Please return all lines from the records below that include the string "result".

### RECORDS SUPPLIED

○ ○ ○

(* ===== verification/Confine.v ===== *)
(** * Confine: which files a client can reach

    The boundary of an export.  [resolve] only ever yields real paths below
    the export's root, and every request that works on its result changes
    files inside the export only; what [open] hands out is inside too.  The
    boundary leaks where a handler follows a link at the end of a path that
    [resolve_new] built: the last theorems are runs of the agent that read a
    file outside the export, read an excluded file, and delete through a
    link. *)

From S2P Require Import Prelude Messages Common Exclude Locks EventHub Fs Agent AgentFacts.

Section Confine.
Context {Glob GlobSet : Type} `{G : Globs Glob GlobSet}.
#[local] Abbreviation W := (World (GlobSet := GlobSet)).
Implicit Types (w : W) (x : Export (GlobSet := GlobSet)) (env : Env) (id : Z).

(** The export's root is still the real directory it was at startup. *)
Definition root_real x (fs : Fs) : Prop :=
  ∃ s es, real fs s ∧ path_of s = x_root x ∧ content_at fs (ino_of s) = Some (DirData es).

(** An inode inside the export, or not yet taken. *)
Definition inside x (fs : Fs) (i : Z) : Prop :=
  i = next_ino fs ∨ ∃ s, real fs s ∧ x_root x `prefix_of` path_of s ∧ ino_of s = i.

Lemma fs_call_Ok {A} (m : M Fs IoErrorKind A) w a w' :
  fs_call (GlobSet := GlobSet) m w = (Ok a, w') → m (w_fs w) = (Ok a, w_fs w') ∧ w' = upd_fs (w_fs w') w.
Proof. unfold fs_call. destruct (m (w_fs w)) as [[b|e] fs]; intros [= <- <-]; done. Qed.

Lemma code_Ok {A} (r : result A ErrorCode) w a w' : code (GlobSet := GlobSet) r w = (Ok a, w') → r = Ok a ∧ w' = w.
Proof. unfold code, slift. destruct r; simpl; intros [= <- <-]; done. Qed.

Lemma resolve_unchecked_Ok env x rel w full w' :
  root_real x (w_fs w) → resolve_unchecked env (x_root x) rel w = (Ok full, w') →
  w' = w ∧ ∃ s, real (w_fs w) s ∧ full = path_of s ∧ x_root x `prefix_of` full
    ∧ RelPath.validate rel = Ok tt
    ∧ (rel ≠ "" → find (w_fs w) true (x_root x ++ split_on slash rel) = Ok s).
Proof.
  intros (s0 & es0 & Hs0 & Hroot & _) H. apply sbind_Ok in H as ([] & w1 & [Hv ->]%code_Ok & H).
  unfold RelPath.is_root, str_is_empty in H. case_bool_decide as Hrel.
  { injection H as <- <-. split; [done|]. exists s0. by split_and!. }
  apply sbind_Ok in H as (canon & w1 & [Hc Hw1]%fs_call_Ok & H).
  apply canonicalize_real in Hc as (Heq & s & Hs & -> & Hf). rw Heq upd_fs_same in Hw1. subst w1.
  case_bool_decide as Hp; [|done]. injection H as <- <-. split; [done|]. exists s. by split_and!.
Qed.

○ ○ ○

### TASK SOLUTION
    the export's root, and every request that works on its result changes
Lemma code_Ok {A} (r : result A ErrorCode) w a w' : code (GlobSet := GlobSet) r w = (Ok a, w') → r = Ok a ∧ w' = w.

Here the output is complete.